How often do you forge forward, shoving "snow" out of the way because you didn't like the answer God gave you? This was a huge case when I prayed, day and night, begged, screamed, and hit my face on the floor asking God to save our Bookshop. But yet, no matter what we did, and the work we put in, it was meant to close down. He had a reason. He always does. Sometimes, He gives and then He takes away. BUT He is still good!
He has a pathway laid out, to make things "easier." (I say easier in quotations because sometimes it's still not easier, but we know that He is walking with us in the midst of the hard.) So frequently we think our thoughts are above His. Even on a subconscious level. We don't understand (as Jozie didn't) till our body heaves under sobs of heart pain, exhaustion, and the pressures of this world.

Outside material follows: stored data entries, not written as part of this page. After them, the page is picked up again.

(** * node-a2conf: the Apache configuration tree of [src/a2conf.ts]

    A shallow embedding of the [Node] class: the constructor that parses
    one line, the tree operations ([add], [insert], [set], [children],
    [first], [extend], [findVHost]), the line parsers [readText] and
    [readFile] with include resolution, and the serializer [dump].

    JavaScript objects live in a store ([heap]): a node is referred to by
    its address, which is also its identity (the [id] weak map of the
    source).  A method that reads or writes objects is a function on the
    [world] (the store and the console) with an [outcome]: a value, an
    exception, or no answer within the allowed depth of recursion
    ([fuel], for [readFile], [dump] and the recursive [children], which
    need not terminate on every store or file system).  An address that
    is not in the store does not occur in a run of the program; reading
    it gives nothing and writing to it does nothing.

    Strings are lists of characters; a character is an 8-bit code unit,
    that is, the Latin-1 range of a JavaScript string. *)

From Stdlib Require Import Ascii String ZArith Lia.
From stdpp Require Import base option list.

#[local] Set Warnings "-register-all".

Local Open Scope char_scope.
Local Open Scope list_scope.

(** ** Strings *)

Abbreviation str := (list ascii).

(** A string literal as a list of characters. *)
Definition lit (s : string) : str := list_ascii_of_string s.

Definition chr_eqb (a b : ascii) : bool := Ascii.eqb a b.
Arguments chr_eqb : simpl never.

#[global] Instance ascii_eq_decision : EqDecision ascii := Ascii.ascii_dec.

Module Chars.
Definition tab : ascii := ascii_of_nat 9.
Definition lf : ascii := ascii_of_nat 10.
Definition vt : ascii := ascii_of_nat 11.
Definition ff : ascii := ascii_of_nat 12.
Definition cr : ascii := ascii_of_nat 13.
Definition nbsp : ascii := ascii_of_nat 160.
End Chars.

(** The characters that [String.prototype.trim] strips (WhiteSpace and
    LineTerminator of ECMAScript, in the 8-bit range). *)
Definition is_ws (c : ascii) : bool :=
  chr_eqb c " " || chr_eqb c Chars.tab || chr_eqb c Chars.lf
  || chr_eqb c Chars.vt || chr_eqb c Chars.ff || chr_eqb c Chars.cr
  || chr_eqb c Chars.nbsp.

(** The regular-expression class [[ \t]]. *)
Definition is_sptab (c : ascii) : bool :=
  chr_eqb c " " || chr_eqb c Chars.tab.

(** The characters that [.] does not match. *)
Definition is_lineterm (c : ascii) : bool :=
  chr_eqb c Chars.lf || chr_eqb c Chars.cr.

Fixpoint takeWhile (p : ascii -> bool) (s : str) : str :=
  match s with
  | [] => []
  | c :: r => if p c then c :: takeWhile p r else []
  end.

Fixpoint dropWhile (p : ascii -> bool) (s : str) : str :=
  match s with
  | [] => []
  | c :: r => if p c then dropWhile p r else s
  end.

(** [s.trim()] *)
Definition trim (s : str) : str :=
  rev (dropWhile is_ws (rev (dropWhile is_ws s))).

(** [s.split(sep)] for a one-character separator: never empty. *)
Fixpoint split (sep : ascii) (s : str) : list str :=
  match s with
  | [] => [[]]
  | c :: r =>
      if chr_eqb c sep then [] :: split sep r
      else match split sep r with
           | p :: ps => (c :: p) :: ps
           | [] => [[c]]
           end
  end.

(** [s.split(sep)[0]]: the text before the first separator. *)
Definition split_head (sep : ascii) (s : str) : str :=
  match split sep s with
  | p :: _ => p
  | [] => []
  end.

Fixpoint str_eqb (a b : str) : bool :=
  match a, b with
  | [], [] => true
  | x :: a', y :: b' => chr_eqb x y && str_eqb a' b'
  | _, _ => false
  end.

Fixpoint startsWith (p s : str) : bool :=
  match p, s with
  | [], _ => true
  | x :: p', y :: s' => chr_eqb x y && startsWith p' s'
  | _ :: _, [] => false
  end.

Definition endsWith (p s : str) : bool := startsWith (rev p) (rev s).

(** [s.includes(p)]: [p] occurs in [s] as a substring. *)
Fixpoint includes_str (p s : str) : bool :=
  startsWith p s ||
  match s with
  | [] => false
  | _ :: r => includes_str p r
  end.

(** [s.toLowerCase()] on the 8-bit range: A-Z, and the accented capitals
    U+00C0..U+00DE except the multiplication sign U+00D7. *)
Definition lower_chr (c : ascii) : ascii :=
  let n := nat_of_ascii c in
  if (65 <=? n)%nat && (n <=? 90)%nat then ascii_of_nat (n + 32)
  else if (192 <=? n)%nat && (n <=? 222)%nat && negb (n =? 215)%nat
       then ascii_of_nat (n + 32)
  else c.

Definition toLowerCase (s : str) : str := map lower_chr s.

(** [s.repeat(n)]: a RangeError (here [None]) for a negative count. *)
Definition repeat_str (s : str) (n : Z) : option str :=
  if (n <? 0)%Z then None else Some (concat (replicate (Z.to_nat n) s)).

(** ** The regular expressions of the source *)

(** The suffix pattern, [#] followed by any characters up to the end of
    the string: the leftmost [#] from which no line terminator follows. *)
Fixpoint match_suffix (s : str) : option str :=
  match s with
  | [] => None
  | c :: r =>
      if chr_eqb c "#" && forallb (fun x => negb (is_lineterm x)) r
      then Some s
      else match_suffix r
  end.

(** The pattern of [isOpen]: leading blanks, then [<] not followed by a
    slash, anchored at the start. *)
Definition match_isOpen (s : str) : bool :=
  match dropWhile is_sptab s with
  | c :: r =>
      chr_eqb c "<" &&
      match r with
      | d :: _ => negb (chr_eqb d "/")
      | [] => true
      end
  | [] => false
  end.

(** The pattern of [isClose]: blanks, [<] and a slash, with no anchor, so
    that it matches whenever the text contains these two characters. *)
Definition match_isClose (s : str) : bool := includes_str (lit "</") s.

Definition is_tagchar (c : ascii) : bool :=
  negb (chr_eqb c " ") && negb (chr_eqb c ">").

(** The open-tag pattern: blanks, [<], group 1 (one or more characters
    other than space and [>]), group 2 (any characters other than [>]),
    with no anchor.  The leftmost match is at
    the first [<] that a character other than space and [>] follows;
    both groups are greedy.  The result is the pair of groups 1 and 2. *)
Fixpoint match_open_tag (s : str) : option (str * str) :=
  match s with
  | [] => None
  | c :: r =>
      if chr_eqb c "<" then
        match takeWhile is_tagchar r with
        | [] => match_open_tag r
        | n => Some (n, takeWhile (fun x => negb (chr_eqb x ">"))
                          (dropWhile is_tagchar r))
        end
      else match_open_tag r
  end.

But yet.... He calmly says as I did, "Follow my footsteps, it will be easier."
Where in your life do you need to Surrender today and turn from sin or iniquity? Come to the throne, and know, His words are still the same. He loves you...and His footsteps have made a way.

"PUNKIN CHILI"
ALPHA GAL FRIENDLY!
To start- Pray over your meal, pray over your ingredients, and may this recipe bless you!

Ingredients:
Large plain can of pureed pumpkin
Large can of diced tomatoes
Four peppers (I like all four colors: red, green, orange, yellow for an extra pop)
Two onions
Four pounds of ground turkey or chicken
One carton of bone broth
four cans of beans (I usually do two black beans and two red kidney beans)
1 clove of garlic, or a tablespoon of diced garlic
3 TSP of cumin
1 TSP of cayenne pepper
1 TBSP of Salt (Add more if needed)
Pepper
A dusting of garlic powder, onion powder, and mustard seeds.
2 TBSP of Dairy free butter, olive oil, or coconut oil
Directions:
You will need a LARGE pot for this! I like to make ALOT of food, so it lasts. When I make this, it feeds my family two times with extra, so roughly 12-15 servings. It is high protein, and extremely nutritional.
Start by sautéing your meet together on medium heat. (I sprinkle on just a bit of the seasonings above, discretionary to your taste)
While that cooks, chop up the onion and bell peppers into small inch cubes. Toss them in with the meat and 2 TBSP of butter/oil when the meet is about halfway done. As you cook these down and they get nice and soft, add in your can of tomatoes (don't drain) and your bone broth.
Drain your beans and open your can of pumpkin. (MAKE SURE ITS PLAIN PUREE!) Add, and then mix all together.
Allow to simmer (Just starting to bubble as you mix) and lastly add all your seasonings! Let this simmer for at least 20-30 mins, or put in a crock pot to really soak in the flavors for a few hours! Lastly- ENJOY!